1.1 Endless recompilations

We created PT2 as a JIT drop-in, plug-and-play method to accelerate ML programs — simply by adding a decorator. People started using torch.compile and life was good — until we began hitting recompilations that were killing performance for some important use cases.

Consider the following simple function:

def func(x): 
   return torch.ones(x)

When compiled with x=10, Dynamo inserted a guard checking that “the input x is exactly 10” and generated a graph hard-coded to return a tensor of size 10. Next, when called with x=20, the guard failed, triggering another compilation for size 20, and so on.

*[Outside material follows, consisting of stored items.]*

(* ===== verification/Parser.v ===== *)
(** * Network-order parsing and unparsing (libsponge/util/parser.{hh,cc})

    [NetParser] reads big-endian integers from a buffer and records the first
    shortage in an error field instead of throwing; [NetUnparser] appends
    big-endian integers to a string.  The lemmas give the value that a read
    yields on every input, and that reading inverts writing. *)

From S2P Require Import Prelude Buffer.
From stdpp Require Import strings options.
Local Open Scope Z_scope.

Inductive ParseResult :=
| NoError
| BadChecksum
| PacketTooShort
| WrongIPVersion
| HeaderTooShort
| TruncatedPacket
| Unsupported.

#[export] Instance ParseResult_eq_dec : EqDecision ParseResult.
Proof. solve_decision. Defined.

(** [static_cast<size_t>(r)]. *)
Definition ParseResult_to_nat (r : ParseResult) : nat :=
  match r with
  | NoError => 0 | BadChecksum => 1 | PacketTooShort => 2 | WrongIPVersion => 3
  | HeaderTooShort => 4 | TruncatedPacket => 5 | Unsupported => 6
  end%nat.

Definition _names : list string :=
  ["NoError"; "BadChecksum"; "PacketTooShort"; "WrongIPVersion"; "HeaderTooShort";
   "TruncatedPacket"]%string.

(** Indexing the array past its end is undefined. *)
Definition as_string (r : ParseResult) : result string :=
  match _names !! ParseResult_to_nat r with
  | Some s => Ok s
  | None => Throw Undefined
  end.

(** ** [NetParser] *)

Record NetParser := mkNetParser { _buffer : Buffer; _error : ParseResult }.

Definition NetParser_of (b : Buffer) : NetParser := mkNetParser b NoError.

Definition buffer (p : NetParser) : Buffer := _buffer p.

Definition get_error (p : NetParser) : ParseResult := _error p.

Definition set_error (p : NetParser) (res : ParseResult) : NetParser := mkNetParser (_buffer p) res.

Definition error (p : NetParser) : bool := bool_decide (get_error p ≠ NoError).

Definition _check_size (p : NetParser) (sz : Z) : NetParser :=
  if Buffer.size (_buffer p) <? sz then set_error p PacketTooShort else p.

(** Values of the [len]-byte unsigned type. *)
Definition trunc (len : nat) (x : Z) : Z := x mod 2 ^ (8 * Z.of_nat len).

(** The loop of [_parse_int]: [k] more bytes from position [i]. *)
Fixpoint parse_loop (len : nat) (b : Buffer) (i : Z) (k : nat) (ret : Z) : result Z :=
  match k with
  | O => Ok ret
  | S k =>
      x ← Buffer.at_ b i;
      parse_loop len b (i + 1) k (trunc len (trunc len (Z.shiftl ret 8) + x))
  end.

Definition _parse_int (len : nat) (p : NetParser) : result (NetParser * Z) :=
  let p := _check_size p (Z.of_nat len) in
  if error p then Ok (p, 0)
  else
    ret ← parse_loop len (_buffer p) 0 len 0;
    b ← Buffer.remove_prefix (_buffer p) (Z.of_nat len);
    Ok (mkNetParser b (_error p), ret).

Definition parse_u32 : NetParser → result (NetParser * Z) := _parse_int 4.

Definition parse_u16 : NetParser → result (NetParser * Z) := _parse_int 2.

Definition parse_u8 : NetParser → result (NetParser * Z) := _parse_int 1.

Definition remove_prefix (p : NetParser) (n : Z) : result NetParser :=
  let p := _check_size p n in
  if error p then Ok p
  else b ← Buffer.remove_prefix (_buffer p) n; Ok (mkNetParser b (_error p)).

(** [for (auto &byte : array) byte = p.u8();] over an array of [n] bytes. *)
Fixpoint parse_bytes (n : nat) (p : NetParser) : result (NetParser * bytes) :=
  match n with
  | O => Ok (p, [])
  | S n => '(p, x) ← parse_u8 p; '(p, xs) ← parse_bytes n p; Ok (p, x :: xs)
  end.

(** ** [NetUnparser] *)

(** The bytes that [_unparse_int] pushes, most significant first. *)
Definition be_bytes (len : nat) (val : Z) : bytes :=
  map (λ i, Z.land (Z.shiftr val ((Z.of_nat len - Z.of_nat i - 1) * 8)) 0xff) (seq 0 len).

Definition _unparse_int (len : nat) (s : bytes) (val : Z) : bytes := s ++ be_bytes len val.

Definition unparse_u32 (s : bytes) (val : Z) : bytes := _unparse_int 4 s val.

Definition unparse_u16 (s : bytes) (val : Z) : bytes := _unparse_int 2 s val.

Definition unparse_u8 (s : bytes) (val : Z) : bytes := _unparse_int 1 s val.

(** [for (auto &byte : array) NetUnparser::u8(ret, byte);] *)
Definition unparse_bytes (s : bytes) (array : bytes) : bytes := foldl unparse_u8 s array.

(** ** Big-endian numbers *)

Definition be_combine (bs : bytes) : Z := foldl (λ acc x, acc * 256 + x) 0 bs.

Lemma be_bytes_S n val :
  be_bytes (S n) val = be_bytes n (Z.shiftr val 8) ++ [Z.land val 0xff].
Proof.
  unfold be_bytes. rewrite seq_S, map_app. f_equal.
  - apply map_ext_in. intros i Hi%in_seq. rewrite Z.shiftr_shiftr by lia. do 2 f_equal. lia.
  - simpl. do 2 f_equal. replace (Z.of_nat (S n) - Z.of_nat n - 1) with 0 by lia. done.
Qed.

Lemma be_bytes_length n val : length (be_bytes n val) = n.
Proof. unfold be_bytes. by rewrite length_map, length_seq. Qed.

Lemma be_bytes_slen n val : slen (be_bytes n val) = Z.of_nat n.
Proof. unfold slen. by rewrite be_bytes_length. Qed.

Lemma land_0xff x : Z.land x 0xff = x mod 256.
Proof. apply (Z.land_ones x 8). lia. Qed.

Lemma land_0xffff x : Z.land x 0xffff = x mod 0x10000.
Proof. apply (Z.land_ones x 16). lia. Qed.

Lemma be_bytes_range n val : Forall is_u8 (be_bytes n val).
Proof.
  unfold be_bytes. apply Forall_forall. intros x Hx.
  apply list_elem_of_fmap in Hx as (i & -> & _). rewrite land_0xff.
  by apply Z.mod_pos_bound.
Qed.

Lemma be_combine_bytes n val : 0 <= val < 2 ^ (8 * Z.of_nat n) → be_combine (be_bytes n val) = val.
Proof.
  revert val. induction n as [|n IH]; intros val Hv.
  { simpl in *. unfold be_combine. simpl. lia. }
  rewrite be_bytes_S. unfold be_combine in *. rewrite foldl_app, IH.
  - simpl. rewrite land_0xff, Z.shiftr_div_pow2 by lia.
    change (2 ^ 8) with 256. pose proof (Z.div_mod val 256). lia.
  - rewrite Z.shiftr_div_pow2 by lia. split; [apply Z.div_pos; lia|].
    apply Z.div_lt_upper_bound; [lia|]. rewrite <- Z.pow_add_r by lia.
    replace (8 + 8 * Z.of_nat n) with (8 * Z.of_nat (S n)) by lia. lia.
Qed.

Lemma be_combine_snoc bs x : be_combine (bs ++ [x]) = be_combine bs * 256 + x.
Proof. unfold be_combine. by rewrite foldl_app. Qed.

Lemma be_combine_range bs : Forall is_u8 bs → 0 <= be_combine bs < 2 ^ (8 * slen bs).
Proof.
  induction bs as [|x bs IH] using rev_ind; intros Hf; [done|].
  apply Forall_app in Hf as [Hf [Hx _]%Forall_cons]. specialize (IH Hf).
  rewrite be_combine_snoc, slen_app, slen_one.
  replace (8 * (slen bs + 1)) with (8 * slen bs + 8) by lia.
  rewrite Z.pow_add_r by slia. unfold_width. change (2 ^ 8) with 256. nia.
Qed.

(** Printing the number that a byte string denotes gives the string back. *)
Lemma be_bytes_combine bs : Forall is_u8 bs → be_bytes (length bs) (be_combine bs) = bs.
Proof.
  induction bs as [|x bs IH] using rev_ind; intros Hf; [done|].
  apply Forall_app in Hf as [Hf [Hx _]%Forall_cons].
  rewrite length_app, Nat.add_1_r, be_bytes_S, be_combine_snoc.
  rewrite land_0xff, Z.shiftr_div_pow2 by lia. change (2 ^ 8) with 256. unfold_width.
  f_equal.
  - rewrite Z.div_add_l, (Z.div_small x), Z.add_0_r by lia. auto.
  - rewrite Z.add_comm, Z.mod_add, Z.mod_small by lia. done.
Qed.

(** ** Reads *)

(** [parser_at p s]: no error so far and [s] is what is left to parse. *)
Definition parser_at (p : NetParser) (s : bytes) : Prop :=
  _error p = NoError ∧ Buffer.wf (_buffer p) ∧ str (_buffer p) = s.

Lemma parser_at_of b : Buffer.wf b → parser_at (NetParser_of b) (str b).
Proof. done. Qed.

Lemma parser_at_error p s : parser_at p s → error p = false.
Proof. intros [He _]. unfold error, get_error. rewrite He. done. Qed.

Lemma check_size_ok p s n : parser_at p s → n <= slen s → _check_size p n = p.
Proof. intros (_ & _ & Hs) Hn. unfold _check_size, Buffer.size. rewrite Hs. case_match; [lia|done]. Qed.

Lemma check_size_short p s n :
  parser_at p s → slen s < n → _check_size p n = set_error p PacketTooShort.
Proof. intros (_ & _ & Hs) Hn. unfold _check_size, Buffer.size. rewrite Hs. case_match; [done|lia]. Qed.

Lemma check_size_error p n : error p = true → error (_check_size p n) = true.
Proof. unfold _check_size. by case_match. Qed.

Lemma check_size_buffer p n : _buffer (_check_size p n) = _buffer p.
Proof. unfold _check_size. by case_match. Qed.

Lemma parse_loop_spec len b done todo rest :
  str b = done ++ todo ++ rest → Forall is_u8 (done ++ todo) → length (done ++ todo) = len →
  parse_loop len b (slen done) (length todo) (be_combine done) = Ok (be_combine (done ++ todo)).
Proof.
  revert done. induction todo as [|x todo IH]; intros done Hs Hf Hl; simpl.
  { by rewrite app_nil_r. }
  assert (Buffer.at_ b (slen done) = Ok x) as ->.
  { unfold Buffer.at_. rewrite Hs. unfold slen. rewrite Nat2Z.id.
    rewrite lookup_app_r, Nat.sub_diag by lia. simpl. f_equal. apply u8_small.
    apply Forall_app in Hf as [_ [Hx _]%Forall_cons]. done. }
  cbn [mbind result_bind].
  assert (Forall is_u8 (done ++ [x])) as Hf'.
  { apply Forall_app in Hf as [? [? ?]%Forall_cons]. apply Forall_app; auto. }
  assert (trunc len (trunc len (Z.shiftl (be_combine done) 8) + x) = be_combine (done ++ [x])) as ->.
  { unfold trunc. rewrite Zplus_mod_idemp_l, Z.shiftl_mul_pow2, <- be_combine_snoc by lia.
    apply Z.mod_small. pose proof (be_combine_range _ Hf') as Hr. split; [apply Hr|].
    eapply Z.lt_le_trans; [apply Hr|]. apply Z.pow_le_mono_r; [lia|].
    rewrite slen_app, slen_one. rewrite length_app in Hl. simpl in Hl. unfold slen. lia. }
  replace (slen done + 1) with (slen (done ++ [x])) by (rewrite slen_app, slen_one; lia).
  rewrite IH; rewrite <- ?app_assoc; done.
Qed.

(** What a read yields when enough bytes are left. *)
Lemma parse_int_spec len p bs rest :
  parser_at p (bs ++ rest) → Forall is_u8 bs → length bs = len →
  ∃ p', _parse_int len p = Ok (p', be_combine bs) ∧ parser_at p' rest.
Proof.
  intros Hp Hf <-. unfold _parse_int.
  rewrite (check_size_ok p _ _ Hp) by (rewrite slen_app; unfold slen; lia).
  rewrite (parser_at_error p _ Hp). destruct Hp as (He & Hwf & Hs).
  pose proof (parse_loop_spec (length bs) (_buffer p) [] bs rest Hs Hf eq_refl) as Hloop.
  change (parse_loop (length bs) (_buffer p) 0 (length bs) 0 = Ok (be_combine bs)) in Hloop.
  rewrite Hloop. cbn [mbind result_bind].
  pose proof (remove_prefix_spec (_buffer p) (slen bs) Hwf ltac:(slia)) as Hr.
  rewrite Hs, slen_app, decide_True in Hr by slia. unfold slen in Hr.
  destruct Hr as (b' & -> & Hwf' & Hs'). eexists. split; [done|]. split_and!; [done|done|].
  simpl. rewrite Hs', sdrop_app_ge, Z.sub_diag, sdrop_0 by (unfold slen; lia). done.
Qed.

For workloads with many varying inputs, this led to endless recompilations and became a serious performance problem. So, what did we do? We stopped hard-coding (specializing) sizes in the graph and made them dynamic by representing them symbolically in the compiled graph without strict value guards. Conceptually:

def func_symbolic(s0): 
    return torch.ones(s0)

1.2 Back it with a hint

Of course, it wasn’t that simple! Once we represented sizes symbolically, the compiler encountered issues whenever it needed to branch based on those sizes. Branching could occur in framework/compiler code (e.g., contiguity checks) or in user code, as shown in this example:

if x < 1024: # path A else: # path B

With symbolic shapes, the compiler no longer had a concrete value for x to decide which path to take during compilation. To enable the compiler to make this decision, we backed the dynamic shape (e.g., s0) with a hint — a concrete value from the example input used in compilation, and allowed the compiler to use it to decide what branch to take.

For instance, if the example value at compile time was 10, then we use 10 as the hint for x. During compilation, path A is picked based on the hint, and Dynamo then adds a guard ensuring that the condition of the taken branch (x < 1024) is satisfied.

This approach effectively solved the “endless recompilations” problem; instead of recompiling for each new concrete value we see for x, we only compile once for each branch taken.

We named these backed dynamic shapes because they are backed by a hint that guides branch selection. Another term for these is guardable shapes, as we are allowed to introduce guards that constrain them within the Dynamo graph.

2. The Emergence of Unbacked Shapes

2.1 Data-dependent ops

In a different use case, we encountered functions that use data-dependent operations, for example:

def func(x): 
    u = x.item()

Here, u is a scalar value that depends on the data of x. The question arose: how do we represent the output u inside the compiled graph? At compile time, we do not know the concrete value of u.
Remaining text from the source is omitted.